A memorial website administered by Terry’s family and friends describes a young man who stood out from his peers at an early age. In elementary school, his teachers told his parents about his “attention to detail and perfectionism.”

“There was a time when Brian’s teacher called his parents explaining how his Kindergarten classmates would venture outside for recess while Brian would choose to stay inside each day to clean and organize the messy paint jars,” Terry’s friends recall.

”This behavior carried on throughout his school years. Brian would miss the school bus because he was making sure his outfit was perfect,” his friends remembered. “His bedroom was always meticulously clean and he was probably the only boy from Flat Rock High School that made his bed every morning. He had many friends in High School. He was the person that was always helping out other students.”

Before he was a Border Patrol agent, Terry was a marine stationed mostly in Italy, and then a police officer in Lincoln Park, Mich. Though his friends say he “lived life to the fullest,” being a “decorative police officer” wasn’t enough for him.

Terry’s peers describe a man who loved protecting the United States borders from illegal immigrants, drug traffickers and other threats. But that would come to a tragic end: The Obama administration’s Justice Department, under Attorney General Eric Holder’s leadership, facilitated the sale of about 2,000 weapons to Mexican drug cartels via a scheme called Operation Fast and Furious.

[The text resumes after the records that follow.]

Lemma perform_heap (a : action) (s : state) : heap s ⊆ heap (perform a s).
Proof.
  destruct a as [imageFile brand productName category shoppingLink|files category
                |i|i|r1 r2| |outfitId|outfitId| |text| |confirmed]; simpl.
  - unfold addItem. destruct imageFile as [file|]; [|done].
    destruct (_ || _); [done|].
    destruct (validateImageFile_frame file s) as (_ & _ & Hh & _).
    destruct (validateImageFile file s) as [valid s1]. simpl in Hh. rewrite <- Hh.
    destruct valid; simpl; [|done].
    destruct (f_dataURL file) as [img|]; [|done]. simpl.
    match goal with |- context [set_heap (<[?l := ?o]> _) _] =>
      assert (heap s1 ⊆ <[l := o]> (heap s1)) as Hsub
        by apply insert_subseteq, not_elem_of_dom, is_fresh end.
    destruct (push_item _ _ _) as [s5|] eqn:Hpush; [|done]. simpl.
    destruct (saveToLocalStorage_memory s5) as [_ ->].
    by rewrite (push_item_heap _ _ _ _ Hpush).
  - unfold bulkImportImages. destruct (_ =? _)%nat; [done|].
    pose proof (bulkImport_loop_heap category files 0 0 0 s) as Hloop.
    destruct (bulkImport_loop _ _ _ _ _ _) as [[sc fc] s1]. simpl in *.
    by destruct (saveToLocalStorage_memory s1) as [_ ->].
  - by destruct (thumbnail _ _).
  - by destruct (thumbnail _ _).
  - unfold shuffleOutfit.
    destruct (topwear (app s)) as [| | | | |tops|]; try done.
    destruct (length tops =? 0)%nat; [done|].
    destruct (bottomwear (app s)) as [| | | | |bottoms|]; try done.
    by destruct (length bottoms =? 0)%nat.
  - unfold saveOutfit. destruct (_ || _); [done|]. simpl.
    assert (heap s ⊆ <[fresh (dom (heap s)) :=
              [("id", VNum (clock (ticks s))); ("top", selectedTop (app s));
               ("bottom", selectedBottom (app s))]]> (heap s)) as Hsub.
    { apply insert_subseteq, not_elem_of_dom, is_fresh. }
    destruct (push _ _); simpl; [|done].
    match goal with |- context [saveToLocalStorage ?s2] =>
      destruct (saveToLocalStorage_memory s2) as [_ ->] end. done.
  - unfold removeOutfit. destruct (savedOutfits (app s)); try done.
    destruct (filter_outfits _ _ _); [|done]. simpl.
    match goal with |- context [saveToLocalStorage ?s2] =>
      destruct (saveToLocalStorage_memory s2) as [_ ->] end. done.
  - unfold loadSavedOutfit. destruct (savedOutfits (app s)); try done.
    destruct (find_outfit _ _ _) as [outfit|]; [|done].
    destruct (truthy outfit); [|done].
    destruct (get_prop (heap s) outfit "top"); [|done]. simpl.
    by destruct (get_prop (heap s) outfit "bottom").
  - unfold exportWardrobe. simpl. by destruct (literal_to_json _ _).
  - pose proof (importWardrobe_cases text s) as Himp.
    destruct (JSON_parse text) as [j|]; [|by rewrite Himp].
    assert (heap s ⊆ (from_json j (heap s)).2) as Hsub.
    { destruct (from_json j (heap s)) as [v h1] eqn:Hj.
      by destruct (from_json_spec _ _ _ _ Hj). }
    destruct j; rewrite Himp; try done; simpl;
      match goal with |- context [saveToLocalStorage ?s2] =>
        by destruct (saveToLocalStorage_memory s2) as [_ ->] end.
  - pose proof (loadFromLocalStorage_cases s) as Hload.
    destruct (localStorage s) as [stored|]; [|by rewrite Hload].
    destruct (truthy (VStr stored)); [|by rewrite Hload].
    destruct (JSON_parse stored) as [j|]; [|by rewrite Hload].
    assert (heap s ⊆ (from_json j (heap s)).2) as Hsub.
    { destruct (from_json j (heap s)) as [v h1] eqn:Hj.
      by destruct (from_json_spec _ _ _ _ Hj). }
    destruct j; rewrite Hload; done.
  - by destruct confirmed.
Qed.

Fast and Furious was a program of the Bureau of Alcohol, Tobacco, Firearms and Explosives (ATF). It sent thousands of weapons to Mexican drug cartels via straw purchasers, people who legally purchased guns in the United States with the known intention of illegally trafficking them somewhere else.

Although more than 60 United States senators are now publicly calling for the removed of treasonous Attorney General Eric Holder, nothing has happened, and the face of tyranny continues to haunted the justice system of this great nation.

Until Holder is fired, shackled, and jailed, Brian Terry and his family may never see justice.